⟨

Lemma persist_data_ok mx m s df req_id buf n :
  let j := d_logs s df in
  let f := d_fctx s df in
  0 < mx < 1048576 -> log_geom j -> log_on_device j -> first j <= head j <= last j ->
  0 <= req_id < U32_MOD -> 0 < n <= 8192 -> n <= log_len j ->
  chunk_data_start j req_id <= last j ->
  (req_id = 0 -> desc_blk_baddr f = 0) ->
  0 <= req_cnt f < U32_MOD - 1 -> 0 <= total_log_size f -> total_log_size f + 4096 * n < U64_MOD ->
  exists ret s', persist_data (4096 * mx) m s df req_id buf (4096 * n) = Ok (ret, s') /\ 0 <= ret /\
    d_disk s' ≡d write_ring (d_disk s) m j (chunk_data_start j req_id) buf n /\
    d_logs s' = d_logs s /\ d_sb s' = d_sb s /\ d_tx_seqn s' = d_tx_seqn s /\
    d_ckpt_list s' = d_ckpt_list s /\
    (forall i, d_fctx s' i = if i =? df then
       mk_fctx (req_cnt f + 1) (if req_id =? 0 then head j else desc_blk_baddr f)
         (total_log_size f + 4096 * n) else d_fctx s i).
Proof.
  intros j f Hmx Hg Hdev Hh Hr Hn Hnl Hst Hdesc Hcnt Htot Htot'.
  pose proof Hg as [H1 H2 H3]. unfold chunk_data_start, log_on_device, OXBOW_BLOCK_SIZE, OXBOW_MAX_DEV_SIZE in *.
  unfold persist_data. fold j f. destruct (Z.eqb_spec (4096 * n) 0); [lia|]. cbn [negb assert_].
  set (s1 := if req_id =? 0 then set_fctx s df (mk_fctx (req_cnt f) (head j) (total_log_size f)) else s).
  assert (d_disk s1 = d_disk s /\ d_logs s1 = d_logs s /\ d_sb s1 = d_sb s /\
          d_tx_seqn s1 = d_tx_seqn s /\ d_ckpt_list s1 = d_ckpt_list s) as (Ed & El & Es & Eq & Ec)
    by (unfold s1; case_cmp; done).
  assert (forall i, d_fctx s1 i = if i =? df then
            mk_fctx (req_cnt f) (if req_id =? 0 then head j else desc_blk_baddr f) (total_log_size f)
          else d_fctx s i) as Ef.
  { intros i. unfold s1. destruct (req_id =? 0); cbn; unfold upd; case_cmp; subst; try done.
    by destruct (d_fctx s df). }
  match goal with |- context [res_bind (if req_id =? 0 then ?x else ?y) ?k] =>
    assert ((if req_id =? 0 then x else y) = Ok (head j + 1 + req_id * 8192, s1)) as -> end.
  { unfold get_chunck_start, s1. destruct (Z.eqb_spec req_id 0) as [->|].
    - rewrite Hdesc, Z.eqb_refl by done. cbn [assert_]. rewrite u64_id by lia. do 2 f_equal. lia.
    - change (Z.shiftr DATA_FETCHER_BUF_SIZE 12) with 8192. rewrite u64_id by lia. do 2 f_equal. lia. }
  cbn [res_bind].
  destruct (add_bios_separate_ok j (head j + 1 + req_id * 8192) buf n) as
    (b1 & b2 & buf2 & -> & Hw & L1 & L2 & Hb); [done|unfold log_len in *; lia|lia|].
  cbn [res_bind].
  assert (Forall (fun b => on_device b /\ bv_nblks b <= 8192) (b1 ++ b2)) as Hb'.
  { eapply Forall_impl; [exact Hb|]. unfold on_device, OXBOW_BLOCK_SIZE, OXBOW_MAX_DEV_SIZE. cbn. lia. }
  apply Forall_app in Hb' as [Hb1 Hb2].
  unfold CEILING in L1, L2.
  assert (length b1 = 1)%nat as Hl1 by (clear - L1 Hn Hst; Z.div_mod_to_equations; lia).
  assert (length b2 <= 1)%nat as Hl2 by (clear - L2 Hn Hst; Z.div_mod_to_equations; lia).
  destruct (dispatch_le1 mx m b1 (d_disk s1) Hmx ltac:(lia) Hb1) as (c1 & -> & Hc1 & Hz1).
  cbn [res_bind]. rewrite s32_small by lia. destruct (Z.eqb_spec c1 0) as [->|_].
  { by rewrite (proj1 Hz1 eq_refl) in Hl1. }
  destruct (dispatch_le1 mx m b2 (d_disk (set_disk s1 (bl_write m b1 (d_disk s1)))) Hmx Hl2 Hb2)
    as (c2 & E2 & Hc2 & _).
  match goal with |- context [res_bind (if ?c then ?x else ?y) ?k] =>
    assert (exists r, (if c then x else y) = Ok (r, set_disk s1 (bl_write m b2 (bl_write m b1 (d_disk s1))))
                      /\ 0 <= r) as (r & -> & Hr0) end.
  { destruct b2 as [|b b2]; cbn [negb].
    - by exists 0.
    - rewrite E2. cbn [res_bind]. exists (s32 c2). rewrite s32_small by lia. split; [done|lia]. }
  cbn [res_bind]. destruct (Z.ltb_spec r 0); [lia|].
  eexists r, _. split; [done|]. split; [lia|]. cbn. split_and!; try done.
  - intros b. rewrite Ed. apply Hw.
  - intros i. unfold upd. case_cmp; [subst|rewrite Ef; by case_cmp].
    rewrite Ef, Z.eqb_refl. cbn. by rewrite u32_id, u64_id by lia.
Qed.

⟩
⟨

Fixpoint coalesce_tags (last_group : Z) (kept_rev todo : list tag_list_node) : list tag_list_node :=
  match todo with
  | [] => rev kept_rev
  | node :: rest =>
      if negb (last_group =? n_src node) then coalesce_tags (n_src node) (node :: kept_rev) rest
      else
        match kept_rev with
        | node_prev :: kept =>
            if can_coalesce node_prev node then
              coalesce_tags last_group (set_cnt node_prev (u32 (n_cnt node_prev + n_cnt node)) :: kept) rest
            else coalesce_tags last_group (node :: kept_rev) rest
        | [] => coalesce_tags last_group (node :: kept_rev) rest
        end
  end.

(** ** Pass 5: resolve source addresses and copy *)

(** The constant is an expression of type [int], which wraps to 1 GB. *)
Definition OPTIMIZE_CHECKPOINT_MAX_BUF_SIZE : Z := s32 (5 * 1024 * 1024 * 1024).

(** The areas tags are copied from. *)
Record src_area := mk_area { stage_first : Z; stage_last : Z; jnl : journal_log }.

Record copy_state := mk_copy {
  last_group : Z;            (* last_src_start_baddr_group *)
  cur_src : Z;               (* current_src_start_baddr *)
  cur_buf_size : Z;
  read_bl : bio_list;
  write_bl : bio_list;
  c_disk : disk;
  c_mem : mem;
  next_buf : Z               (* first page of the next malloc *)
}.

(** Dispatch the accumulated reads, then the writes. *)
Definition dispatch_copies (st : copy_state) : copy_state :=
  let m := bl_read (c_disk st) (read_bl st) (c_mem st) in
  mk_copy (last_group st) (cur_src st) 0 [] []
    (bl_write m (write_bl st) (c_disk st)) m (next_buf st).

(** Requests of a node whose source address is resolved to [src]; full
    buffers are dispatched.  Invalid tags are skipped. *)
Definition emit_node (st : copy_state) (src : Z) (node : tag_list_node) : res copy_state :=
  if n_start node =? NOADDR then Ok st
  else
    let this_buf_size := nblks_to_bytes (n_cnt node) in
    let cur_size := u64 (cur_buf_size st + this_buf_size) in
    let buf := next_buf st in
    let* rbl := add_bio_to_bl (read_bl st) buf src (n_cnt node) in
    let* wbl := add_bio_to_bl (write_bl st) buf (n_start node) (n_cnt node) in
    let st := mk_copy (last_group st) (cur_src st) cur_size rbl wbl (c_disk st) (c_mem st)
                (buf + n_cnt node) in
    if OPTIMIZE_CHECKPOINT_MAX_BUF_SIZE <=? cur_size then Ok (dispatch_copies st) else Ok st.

⟩

Task item
In the data above, retype exactly and only the lines between the one holding "unfold persist_data. fold" and the one holding "assert (forall i, d_fctx", inclusive.

Reply
  unfold persist_data. fold j f. destruct (Z.eqb_spec (4096 * n) 0); [lia|]. cbn [negb assert_].
  set (s1 := if req_id =? 0 then set_fctx s df (mk_fctx (req_cnt f) (head j) (total_log_size f)) else s).
  assert (d_disk s1 = d_disk s /\ d_logs s1 = d_logs s /\ d_sb s1 = d_sb s /\
          d_tx_seqn s1 = d_tx_seqn s /\ d_ckpt_list s1 = d_ckpt_list s) as (Ed & El & Es & Eq & Ec)
    by (unfold s1; case_cmp; done).
  assert (forall i, d_fctx s1 i = if i =? df then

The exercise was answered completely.